The United States currently has a shortage of roughly 100,000 nursing home workers. This shortage exists not because the work is technically complex or because the skills are rare. It exists because the work is paid too little to attract sufficient workers, is physically demanding, is socially undervalued, and offers limited career advancement. The people who need care are not being cared for because a society that has built an elaborate structure for valuing cognitive output has never built a commensurate structure for valuing care.
Meanwhile, the same economy is investing hundreds of billions of dollars in systems to automate the cognitive work that currently generates the most income. The juxtaposition is striking. We are building machines to do the work the market values most, while the work the market values least — the work that most profoundly shapes human lives — goes chronically understaffed.
What Care Work Actually Is
Care work is a broad category. It includes nursing and elder care, childcare and early education, mental health support, social work, and the informal care provided within families — the parent managing a child's disability, the adult child supporting aging parents, the partner managing a household through a health crisis.
What these forms of work share is that their value lies in the quality of the human relationship through which they're delivered. A patient in a hospital doesn't just need the right medications administered at the right intervals. They need to be seen as a person, to have their fear acknowledged, to feel that someone is genuinely attending to their wellbeing. A child in early education doesn't just need to be supervised. They need the specific kind of attentive, responsive, emotionally present engagement that builds the attachment security that shapes cognitive and social development for decades.
These are not supplementary features of care work that could be stripped away while the core function is performed mechanically. They are the core function.
Where AI Falls Short
AI systems have made real progress in care-adjacent tasks: diagnostic support, medication management, monitoring for deterioration, documentation. These are genuine contributions that reduce the cognitive burden on human care workers and can improve safety in care settings.
But the research on AI in care contexts consistently finds the same limitation: AI can monitor, flag, and recommend. It cannot provide the relational presence that makes care meaningful to the person receiving it.
A 2023 study published in the Journal of Medical Internet Research found that elderly patients in care facilities with AI-augmented monitoring reported higher objective safety outcomes but lower subjective wellbeing scores than comparable patients in facilities with higher human staffing ratios. The safety was measurable. The loneliness was also measurable, and it ran in the opposite direction.
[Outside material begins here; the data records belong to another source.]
Definition RunOnce : R unit :=
  r ← mtry (on_store_ (ListCustomers (Some CustomerActive)));
  match r with
  | inr _ => mret tt
  | inl customers => mfor customers sweep_customer
  end.

End Sweep.

(** ** What a sweep deletes *)

(** Every stored row as its table, tenant and time column. *)
Definition rows_of (c : ch) : list (string * string * time) :=
  let metrics name l := (λ r, (name, mr_TenantId r, mr_TimeUnix r)) <$> l in
  ((λ r, ("otel_logs", lg_TenantId r, whole_second (lg_Timestamp r))) <$> otel_logs c)
  ++ ((λ r, ("otel_traces", sp_TenantId r, sp_Timestamp r)) <$> otel_traces c)
  ++ metrics "otel_metrics_gauge" (otel_metrics_gauge c)
  ++ metrics "otel_metrics_sum" (otel_metrics_sum c)
  ++ metrics "otel_metrics_histogram" (otel_metrics_histogram c)
  ++ metrics "otel_metrics_exponential_histogram" (otel_metrics_exponential_histogram c)
  ++ metrics "otel_metrics_summary" (otel_metrics_summary c).

Definition hit (m : mutation) (now : time) (row : string * string * time) : bool :=
  bool_decide (row.1.1 = tbl_name (mu_table m)) && doomed m now row.1.2 row.2.

Lemma filter_image {A B} (f : A → B) (P : B → bool) (l : list A) :
  filter (λ y, P y = false) (f <$> l) = f <$> filter (λ x, P (f x) = false) l.
Proof.
  induction l as [|x l IH]; [done|]. cbn [fmap list_fmap]. rewrite !filter_cons.
  destruct (decide (P (f x) = false)); cbn; by rewrite IH.
Qed.

(** A table under another name is not hit. *)
Lemma filter_other {A} (f : A → string * string * time) m now (l : list A) :
  (∀ r, (f r).1.1 ≠ tbl_name (mu_table m)) →
  filter (λ x, hit m now x = false) (f <$> l) = f <$> l.
Proof.
  intros Hne. apply filter_all. intros x (r & -> & _)%list_elem_of_fmap. unfold hit.
  by rewrite bool_decide_false.
Qed.

(** The table of the mutation loses its doomed rows. *)
Lemma filter_own {A} (f : A → string * string * time) (P : A → bool) m now (l : list A) :
  (∀ r, (f r).1.1 = tbl_name (mu_table m)) → (∀ r, doomed m now (f r).1.2 (f r).2 = P r) →
  filter (λ x, hit m now x = false) (f <$> l) = f <$> filter (λ r, P r = false) l.
Proof.
  intros Hn HP. rewrite filter_image. f_equal. apply list_filter_iff. intros r.
  unfold hit. rewrite Hn, bool_decide_true, HP by done. done.
Qed.

Lemma rows_of_mutate now m c :
  mu_table m ∈ retention_tables →
  rows_of (mutate now m c) = filter (λ x, hit m now x = false) (rows_of c).
Proof.
  intros Ht. unfold rows_of. rewrite !filter_app.
  assert (Hn : tbl_name (mu_table m) ∈ tbl_name <$> retention_tables) by (by apply list_elem_of_fmap_2).
  unfold mutate. remember (tbl_name (mu_table m)) as n eqn:E.
  unfold retention_tables in Hn. cbn in Hn.
  repeat (apply elem_of_cons in Hn as [->|Hn]); [..|by apply elem_of_nil in Hn].
  all: cbn; repeat f_equal; symmetry;
    first [apply filter_other; intros r; cbn; by rewrite <- E
          |apply filter_own; intros r; cbn; [by rewrite <- E|reflexivity]].
Qed.

Lemma mutate_counts now m c : ingest_counts_1m (mutate now m c) = ingest_counts_1m c.
Proof. unfold mutate. repeat case_bool_decide; done. Qed.

Lemma rows_of_table row c : row ∈ rows_of c → row.1.1 ∈ tbl_name <$> retention_tables.
Proof.
  intros Hr. unfold rows_of in Hr. rewrite !elem_of_app, !list_elem_of_fmap in Hr.
  destruct Hr as [H|[H|[H|[H|[H|[H|H]]]]]]; destruct H as (? & -> & _);
    apply (bool_decide_unpack _); vm_compute; exact I.
Qed.

(** The mutations as ClickHouse executes them, each at its time. *)
Definition execute (execs : list (time * mutation)) (c : ch) : ch :=
  foldl (λ c x, mutate x.1 x.2 c) c execs.

Lemma execute_rows execs c :
  (∀ x, x ∈ execs → mu_table x.2 ∈ retention_tables) →
  ∀ row, row ∈ rows_of (execute execs c) ↔
         row ∈ rows_of c ∧ ∀ x, x ∈ execs → hit x.2 x.1 row = false.
Proof.
  revert c. induction execs as [|x execs IH]; intros c Hx row.
  - cbn [execute foldl]. split; [|tauto]. intros Hr. split; [done|].
    intros x Hin. by apply elem_of_nil in Hin.
  - change (execute (x :: execs) c) with (execute execs (mutate x.1 x.2 c)). rewrite IH by (intros; apply Hx; by right).
    rewrite rows_of_mutate by (apply Hx; left). rewrite list_elem_of_filter. split.
    + intros [[Hh Hr] Hall]. split; [done|]. intros y [->|Hy]%elem_of_cons; auto.
    + intros [Hr Hall]. split; [split; [apply Hall; left|done]|]. intros y Hy. apply Hall. by right.
Qed.

Lemma execute_counts execs c : ingest_counts_1m (execute execs c) = ingest_counts_1m c.
Proof. revert c. induction execs as [|x execs IH]; intros c; [done|].
  change (execute (x :: execs) c) with (execute execs (mutate x.1 x.2 c)). by rewrite IH, mutate_counts. Qed.

Section Sound.
Context {ENV : Env} {CH : ClickHouse}.

(** A customer whose override the sweep enforces. *)
Definition enforced (d : db) (c : Customer) (days : Z) : Prop :=
  c ∈ rows (customers d) ∧ c_Status c = CustomerActive ∧ c_RetentionDays c = Some days.

Definition wanted (d : db) (m : mutation) : Prop :=
  mu_table m ∈ retention_tables ∧ ∃ c, enforced d c (mu_days m) ∧ c_ClientID c = mu_tenant m.

(** The mutations of [l'] beyond those of [l] satisfy [P], and all of [Q] are
    among them if nothing fails. *)
Definition adds (P Q : mutation → Prop) (l l' : list mutation) : Prop :=
  ∃ new, l' = l ++ new ∧ (∀ m, m ∈ new → P m) ∧
         ((∀ n, ch_fail n = None) → ∀ m, Q m → m ∈ new).

Lemma Exec_eq m s :
  let s1 := s <| rw_w := (rw_w s) <| w_tick ::= S |> |> in
  Exec m s = match ch_fail (w_tick (rw_w s)) with
             | Some _ => (inl false, s1)
             | None => (inl true, s1 <| rw_mutations ::= λ l, l ++ [m] |>)
             end.
Proof. unfold Exec, on_store_, tick, mbind, M_bind. cbn. by destruct (ch_fail _). Qed.

Lemma submit_all_adds ts client days a b s :
  ∃ r s', submit_all ts client days a b s = (inl r, s') ∧
    adds (λ m, mu_table m ∈ ts ∧ mu_days m = days ∧ mu_tenant m = client)
         (λ m, mu_table m ∈ ts ∧ mu_days m = days ∧ mu_tenant m = client)
         (rw_mutations s) (rw_mutations s').
Proof.
  revert a b s. induction ts as [|t ts IH]; intros a b s; cbn [submit_all].
  - exists (a, b), s. split; [done|]. exists []. rewrite app_nil_r. split_and!; [done|set_solver..].
  - unfold mbind, M_bind. rewrite Exec_eq. cbv zeta.
    destruct (ch_fail (w_tick (rw_w s))) eqn:Ef.
    + destruct (IH a (b + 1)%Z (s <| rw_w := (rw_w s) <| w_tick ::= S |> |>))
        as (r & s' & E & new & Hl & HP & HQ).
      exists r, s'. split; [exact E|]. exists new. split_and!; [exact Hl| |].
      * intros m Hm. destruct (HP m Hm) as (? & ? & ?). split_and!; [by right|done..].
      * intros Hnf. by rewrite Hnf in Ef.
    + set (m0 := {| mu_table := t; mu_days := days; mu_tenant := client |}).
      destruct (IH (a + 1)%Z b (s <| rw_w := (rw_w s) <| w_tick ::= S |> |>
                     <| rw_mutations ::= λ l, l ++ [m0] |>)) as (r & s' & E & new & Hl & HP & HQ).
      exists r, s'. split; [exact E|]. exists (m0 :: new). cbn in Hl. split_and!.
      * by rewrite Hl, <- app_assoc.
      * intros m [->|Hm]%elem_of_cons; [split_and!; [left|done..]|].
        destruct (HP m Hm) as (? & ? & ?). split_and!; [by right|done..].
      * intros Hnf m ([Ht|Ht]%elem_of_cons & Hd & Hc).
        -- replace m with m0 by (unfold m0; destruct m; cbn in *; congruence). left.
        -- right. by apply HQ.
Qed.

Lemma adds_trans P1 Q1 P2 Q2 l1 l2 l3 :
  adds P1 Q1 l1 l2 → adds P2 Q2 l2 l3 → adds (λ m, P1 m ∨ P2 m) (λ m, Q1 m ∨ Q2 m) l1 l3.
Proof.
  intros (n1 & -> & HP1 & HQ1) (n2 & -> & HP2 & HQ2). exists (n1 ++ n2).
  split_and!; [by rewrite app_assoc|intros m [?|?]%elem_of_app; auto|].
  intros Hnf m [?|?]; apply elem_of_app; auto.
Qed.

Lemma adds_mono P Q P' Q' l l' :
  (∀ m, P m → P' m) → (∀ m, Q' m → Q m) → adds P Q l l' → adds P' Q' l l'.
Proof. intros HP HQ (n & -> & H1 & H2). exists n. split_and!; auto. Qed.

Definition of_customer (c : Customer) (m : mutation) : Prop :=
  mu_table m ∈ retention_tables ∧ c_RetentionDays c = Some (mu_days m) ∧ c_ClientID c = mu_tenant m.

Lemma sweep_customer_adds c s :
  ∃ s', sweep_customer c s = (inl tt, s') ∧
    adds (of_customer c) (of_customer c) (rw_mutations s) (rw_mutations s').
Proof.
  unfold sweep_customer. destruct (c_RetentionDays c) as [days|] eqn:E.
  - unfold applyCustomer, mbind at 1, M_bind.
    destruct (submit_all_adds retention_tables (c_ClientID c) days 0 0 s) as ([n e] & s1 & -> & Ha).
    assert (Hc : adds (of_customer c) (of_customer c) (rw_mutations s) (rw_mutations s1)).
    { eapply adds_mono; [..|exact Ha]; unfold of_customer; rewrite E; intros m; naive_solver. }
    destruct (n =? 0)%Z; [by exists s1|]. unfold mtry, on_store_, mbind, M_bind.
    destruct (WriteAuditEntries _ _) as [r w]. cbn. by eexists.
  - exists s. split; [done|]. exists []. rewrite app_nil_r. unfold of_customer.
    split_and!; [done|set_solver|]. intros _ m (_ & H & _). congruence.
Qed.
The relational deficit of AI care is not a technical problem awaiting a better model. It is a structural feature of what AI is. A care robot that monitors vital signs and detects falls does not share mortality with the person it cares for. It does not bring its own experience of vulnerability, loss, and recovery to the bedside. The presence that matters in care is human presence — not because technology can't simulate warmth, but because the simulation isn't the thing.
The Economic Contradiction
Here is the economic contradiction at the heart of the care economy: the work that is hardest for AI to perform and that most profoundly shapes human welfare is systematically undervalued in market arrangements. The work that is most automatable commands the highest wages.
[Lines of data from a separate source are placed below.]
(** ** A concrete sign-in

    The environment names an identity provider "corp"; its tokens say they are
    for an operator who was invited under the same address in lower case. *)

#[local] Existing Instance quiet_env.
#[local] Existing Instance demo_SM.
#[local] Existing Instance demo_CERT.

Definition demo_IDP : IdP := {|
  oidc_provider := string;
  provider_endpoint p := {| ep_AuthURL := p +:+ "/authorize"; ep_TokenURL := p +:+ "/token" |};
  NewProvider _ _ issuer := Some issuer;
  Verify _ _ client _ raw :=
    if bool_decide (client = "otelfleet") && bool_decide (raw = "token") then Some {|
      it_Issuer := "https://idp.example"; it_Subject := "42";
      it_Claims := JObj [("email", JStr "Op@globex.example")] |} else None;
  GenerateVerifier _ := "verifier";
  AuthCodeURL c state _ := ep_AuthURL (oc_Endpoint c) +:+ "?state=" +:+ state;
  Exchange _ _ code _ :=
    if bool_decide (code = "code") then Some {| tk_Access := "access"; tk_IDToken := Some "token" |} else None;
  githubGet _ _ _ := None;
  BuildAuthURL _ _ _ := None;
  RetrieveAssertionInfo _ _ _ := None |}.
#[local] Existing Instance demo_IDP.

Definition demo_registry : RegistryCfg := {|
  reg_BaseURL := "https://otel.example";
  reg_Env := [ {| env_Name := "corp"; env_DisplayName := "Corp"; env_Issuer := "https://idp.example";
                  env_ClientID := "otelfleet"; env_ClientSecret := "secret" |} ];
  reg_Cipher := None; reg_AdminEmails := [] |}.

Definition demo_request (query : string → string) (path : string) : LoginRequest :=
  {| lr_Path := "/auth/corp/" +:+ path; lr_Query := query; lr_Form := None |}.
Definition demo_start : lstate :=
  (serve_login demo_registry RouteStart (demo_request (λ _, "") "start")
     (Build_lstate demo_granted (∅ : gmap string string) ∅)).2.
Definition demo_callback : LoginRequest :=
  demo_request (λ k, if bool_decide (k = "state") then GetString (ls_sess demo_start) sessOIDCState
                     else if bool_decide (k = "code") then "code" else "") "callback".


#[local] Instance demo_session_laws : SessionLaws demo_SM.
Proof.
  split; simpl; intros.
  - case_bool_decide; simplify_eq; by simplify_map_eq.
  - case_bool_decide; simplify_eq; by simplify_map_eq.
  - by simplify_eq.
  - simplify_eq. done.
Qed.

Lemma demo_granted_consistent : consistent (λ _ _, None) (w_db demo_granted).
Proof.
  assert (Hempty : auth_providers (w_db demo_granted) = ∅) by (vm_compute; reflexivity).
  split; [constructor; (apply (bool_decide_unpack _); vm_compute; exact I)|].
  intros id p. rewrite Hempty. by rewrite lookup_empty.
Qed.

Lemma demo_start_run : run demo_registry (λ _ _, None) demo_start.
Proof. apply run_request, run_start, demo_granted_consistent. Qed.
(* ===== verification/ApiHttp.v ===== *)
(** * Requests of the management API (internal/api/apigen, router.go, rawbody.go)

    From the bytes of a request to the operation it is: the routes
    HandlerWithOptions registers, the wrapper of each operation that binds its
    path and query parameters, the strict handler that decodes its body, and
    the middlewares in front of them (Guard, then captureRawBody), composed as
    NewRouter composes them.  [http_serves_operations] says that a request the
    router matches is denied by the Guard, refused with 400 before a handler
    ran, or served exactly as the operation it decodes to, so that what
    ApiRoles, ApiScope and TelemetryProps show of operations holds of requests.

    chi's matching, the parameter binding of oapi-codegen's runtime and
    encoding/json's reading of bytes are the classes [Mux], [OapiRuntime] and
    [JSONBytes]. *)
From Stdlib Require Import Ascii Floats.SpecFloat.
From S2P Require Import Prelude GoStrings Store World Tenants GoText Json JsonText Catalog PipelineGraph Render Validate PipelineService AuditLog Auth ApiTypes ApiGuard ApiHandlers ApiAdmin ApiRoutes Telemetry Stats ApiTelemetry Sso ApiProviders.

Module ApiHttp.
Import Api Providers.

(** ** Requests and routes *)

(** [hq_Path] and [hq_RawPath] are URL.Path and URL.RawPath; [hq_Body] the
    bytes of the body. *)
Record HTTPRequest := {
  hq_Method : string;
  hq_Path : string;
  hq_RawPath : string;
  hq_Query : list (string * list string);
  hq_Authorization : string;
  hq_CSRF : string;
  hq_Body : string;
}.
#[export] Instance eta_HTTPRequest : Eta HTTPRequest :=
  λ r, Build_HTTPRequest (hq_Method r) (hq_Path r) (hq_RawPath r) (hq_Query r)
    (hq_Authorization r) (hq_CSRF r) (hq_Body r).

(** What the Guard reads. *)
Definition guard_request (rq : HTTPRequest) : Request := {|
  rq_Method := hq_Method rq; rq_Path := hq_Path rq;
  rq_Authorization := hq_Authorization rq; rq_CSRF := hq_CSRF rq |}.

(** The path the router matches: the escaped one if there is one. *)
Definition route_path (rq : HTTPRequest) : string :=
  if bool_decide (hq_RawPath rq = "") then hq_Path rq else hq_RawPath rq.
A software engineer whose work will be substantially automated within a decade earns a median salary of $130,000 in the United States. A certified nursing assistant, whose work requires genuine relational skill and whose job AI cannot meaningfully replace, earns a median of $35,000.
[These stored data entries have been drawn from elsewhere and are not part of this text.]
Lemma handlers_never_redirect m p w w' q :
  mux_handler (ops_routes unicode_print svc error_text) m p w ≠ (inl (OpsRedirect q), w').
Proof.
  unfold mux_handler. destruct (find _ _) as [r|] eqn:Hf.
  - apply find_some in Hf as [Hr _]. cbn [In ops_routes] in Hr.
    destruct Hr as [<-|[<-|[<-|[<-|[]]]]]; [done| |done|]; cbn.
    + unfold forwarding_handler, mtry, mbind, M_bind. by destruct (RenderCurrent _ _ w) as [[|] ?].
    + unfold readyz, mtry, mbind, M_bind. by destruct (Ping w) as [[|] ?].
  - by destruct (concat _).
Qed.

(** A cleaned path is served, never redirected again. *)
Theorem ops_redirects_once m e p w w' w2 w3 q :
  ops m e w = (inl (OpsRedirect p), w') → ops m p w2 ≠ (inl (OpsRedirect q), w3).
Proof.
  unfold ops at 1, NewOpsHandler, serve_mux. case_bool_decide; [done|].
  destruct (decide (m = "CONNECT")) as [->|Hm]; [by intros ?%handlers_never_redirect|].
  rewrite bool_decide_false by done. cbv zeta. case_bool_decide; [by intros ?%handlers_never_redirect|].
  intros [= <- _]. rewrite ops_clean; [apply handlers_never_redirect|done| |apply cleanPath_idem].
  unfold cleanPath. case_bool_decide; [done|]. cbv zeta. by destruct (_ && _).
Qed.

(** What a gateway of the forwarding tier pulls.  However the control plane got
    to its state, once its statement succeeds the answer is the encoding of a
    well-formed tree of exactly the validated active pipelines, or 503 with
    the encoder's error; asking changes no table. *)
Theorem gateways_pull lower {SCHEMA : JSONSchema} w m :
  rtc (pstep unicode_print lower (sv_cipher svc)) world_init w →
  unicode_lower = lower → fault (w_tick w) || w_aborted w = false → m = "GET" ∨ m = "HEAD" →
  ∃ ps doc, (activeRenderPipelines svc ClassForwarding None None w).1 = inl ps ∧
    Forall (validated unicode_print) ps ∧ forwarding_tree unicode_print ps = inl doc ∧ wf_config doc ∧
    (ops m forwarding_path w).1 = inl match marshalYAML doc with
      | inl yaml => OpsText 200 (Some "application/x-yaml") yaml
      | inr err => http_Error ("render forwarding config: " +:+ error_text err) 503
      end ∧
    w_db (ops m forwarding_path w).2 = w_db w.
Proof.
  intros Hr%reachable_svc_inv Hlow Hf Hm.
  destruct (activeRenderPipelines_ok unicode_print lower _ ENV svc _ Hlow eq_refl Hr w ClassForwarding None eq_refl Hf)
    as (ps & w' & E & Hv & _ & Hk & _).
  destruct (rendered_trees unicode_print ps Hv Hk) as (fwd & _ & Ef & Hw & _).
  exists ps, fwd. rewrite E. split_and!; try done.
  all: rewrite ops_clean; [|by destruct Hm as [-> | ->]|done|by vm_compute].
  all: replace (mux_handler _ m forwarding_path) with (forwarding_handler unicode_print svc error_text)
    by (by destruct Hm as [-> | ->]).
  - unfold forwarding_handler, mtry, RenderCurrent, mbind, M_bind. rewrite E. unfold RenderForwardingConfig. rewrite Ef.
    by destruct (marshalYAML fwd).
  - pose proof (readonly_RenderCurrent unicode_print svc w) as Hro.
    unfold forwarding_handler, mtry, mbind, M_bind. destruct (RenderCurrent _ _ w) as [[|] w1]; exact Hro.
Qed.

(** Ready means a statement of the database went through. *)
Theorem readyz_pings w :
  (ops "GET" "/readyz" w).1 =
  inl match (Ping w).1 with
      | inl _ => OpsText 200 None "ready"
      | inr err => http_Error ("not ready: " +:+ error_text err) 503
      end.
Proof.
  rewrite ops_clean by (done || by vm_compute). change (mux_handler _ "GET" "/readyz") with (readyz error_text).
  unfold readyz, mtry, mbind, M_bind. by destruct (Ping w) as [[|] ?].
Qed.
End Listener.

Example ops_answers :
  let ask m p := (@ops quiet_env demo_yaml all_print demo_cfg (λ _, "err") m p demo_active).1 in
  ask "GET" forwarding_path = inl (OpsText 200 (Some "application/x-yaml") "yaml") ∧
  ask "POST" forwarding_path = inl (OpsNotAllowed ["GET"; "HEAD"]) ∧
  ask "GET" "/internal//v1/./collector-config/forwarding" = inl (OpsRedirect forwarding_path) ∧
  ask "POST" "/health%7A" = inl (OpsText 200 None "ok") ∧
  ask "GET" "/readyz/" = inl (http_Error "404 page not found" 404).
Proof. vm_compute. by split_and!. Qed.
End OpsProps.

(** * The web interface

    No file outside its directory is served ([spa_confined]), and what falls
    back to its page ([spa_falls_back]). *)
Module SpaProps.
Import Api Ops Spa OpsProps.

Lemma elements_proper p : Forall proper (elements p).
Proof. apply Forall_reverse, cleaned_proper; [|by constructor]. intros x. apply segments_slashless. Qed.

Section Spa.
Context {FILES : WebFiles}.

(** What is served is a file of the directory (or what stands in for one), by
    elements that are names: none is empty, a dot, two dots or holds a slash,
    whatever the path of the request was. *)
Theorem spa_confined webDir path l :
  spaHandler webDir path = SpaFile l → Forall proper l ∧ web_IsDir l = Some false.
Proof.
  unfold spaHandler. destruct (HasPrefix _ path); [done|]. destruct (_ || _); [done|]. cbv zeta.
  assert (Hindex : serveIndex path = SpaFile l → Forall proper l ∧ web_IsDir l = Some false).
  { unfold serveIndex. destruct (containsDotDot path); [done|]. destruct (HasSuffix _ path); [done|].
    assert (Hp : proper "index.html")
      by (split_and!; try done; apply (segments_slashless "index.html"); left).
    destruct (web_IsDir ["index.html"]) as [[]|] eqn:E; [|intros [= <-]; split; [by apply Forall_singleton|done]|done].
    destruct (web_IsDir ["index.html"; "index.html"]) as [[]|] eqn:E2; [done| |done].
    intros [= <-]. split; [by constructor; [|apply Forall_singleton]|done]. }
  destruct (web_IsDir (path200 path)) as [[]|] eqn:E; [done| |done].
  unfold fileServer. destruct (HasSuffix "/index.html" _); [done|]. destruct (HasSuffix "/" _); [by destruct (last _)|].
  intros [= <-]. split; [apply elements_proper|done].
Qed.

(** Everything outside the API and the sign-in pages falls back to the one
    page, except a path with two dots as an element, which is refused, and one
    that ends in /index.html, which is redirected to its directory. *)
Theorem spa_falls_back webDir path :
  HasPrefix "/api/" path = false → HasPrefix "/auth/" path = false → webDir ≠ "" →
  web_IsDir (path200 path) ≠ Some false → web_IsDir ["index.html"] = Some false →
  spaHandler webDir path =
    if containsDotDot path then SpaText 400 ("invalid URL path" +:+ newline)
    else if HasSuffix "/index.html" path then SpaRedirect "./" else SpaFile ["index.html"].
Proof.
  intros Ha Hu Hd Hf Hi. unfold spaHandler. rewrite Ha, Hu, bool_decide_false by done. cbn [orb]. cbv zeta.
  unfold serveIndex. rewrite Hi. by destruct (web_IsDir (path200 path)) as [[]|].
Qed.
End Spa.

(** A directory with the page and one script. *)
Definition demo_files : WebFiles := {|
  web_IsDir l := if bool_decide (l ∈ [["index.html"]; ["assets"; "app.js"]]) then Some false
                 else if bool_decide (l ∈ [[]; ["assets"]]) then Some true else None |}.

Example spa_answers :
  let get := @spaHandler demo_files "/srv/web" in
  get "/" = SpaFile ["index.html"] ∧
  get "/customers/7" = SpaFile ["index.html"] ∧
  get "/assets/app.js" = SpaFile ["assets"; "app.js"] ∧
  get "/x/../../assets//app.js" = SpaFile ["assets"; "app.js"] ∧
  get "/assets/app.js/" = SpaRedirect "../app.js" ∧
  get "/../../etc/passwd" = SpaText 400 ("invalid URL path" +:+ newline) ∧
  get "/index.html" = SpaRedirect "./" ∧
  get "/auth/nobody" = NotFound ∧
  get "/api/v2" = SpaError (Failure 404 "not_found" "no such endpoint").
Proof. vm_compute. by split_and!. Qed.
End SpaProps.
This inversion is not accidental. It reflects a market structure that values skills in proportion to their scarcity in formal credential systems and their legibility to employers — not in proportion to their social value or their resistance to automation. The credential system was built before anyone needed to price in AI displacement. It has not adjusted.
What Investing in Care Would Require
Revaluing care work is not simply a matter of raising wages, though wage increases are necessary. It requires restructuring the funding mechanisms for care, which are currently a patchwork of Medicaid (for the poor), private insurance (for those who can afford it), and unpaid family labor (for everyone else).
It requires recognizing informal care work — the 40 million Americans who provide unpaid care for family members — as economically productive activity worthy of support, rather than as a private family matter that occurs outside the economy.
And it requires changing the cultural narrative about what makes work valuable. The knowledge economy valorized cognitive output and treated relational labor as soft, secondary, and properly female. The AI transition is forcing a reassessment: if machines can do the cognitive output, and cannot do the relational labor, the hierarchy of value needs to be renegotiated.
This renegotiation is not merely economic. It's political, cultural, and deeply gendered — because care work has historically been feminized and devalued for reasons that long predate AI.
The Opportunity in the Disruption
There is a version of the AI transition in which the displacement of automatable cognitive work creates the space and the economic pressure to invest more seriously in the work AI cannot do. If AI captures a significant portion of the productivity gains currently embedded in knowledge work, and if those gains can be distributed broadly enough, the society that emerges might value care more, support it better, and build institutional structures — public care systems, caregiver support, paid family leave — that recognize what the work actually contributes.
That version of the transition is not automatic. It requires policy choices that are not currently being made. But the possibility exists, and understanding it requires taking the care economy seriously not as the economy's soft underbelly but as the domain where human work will remain both irreplaceable and, if society chooses, better valued than it has ever been.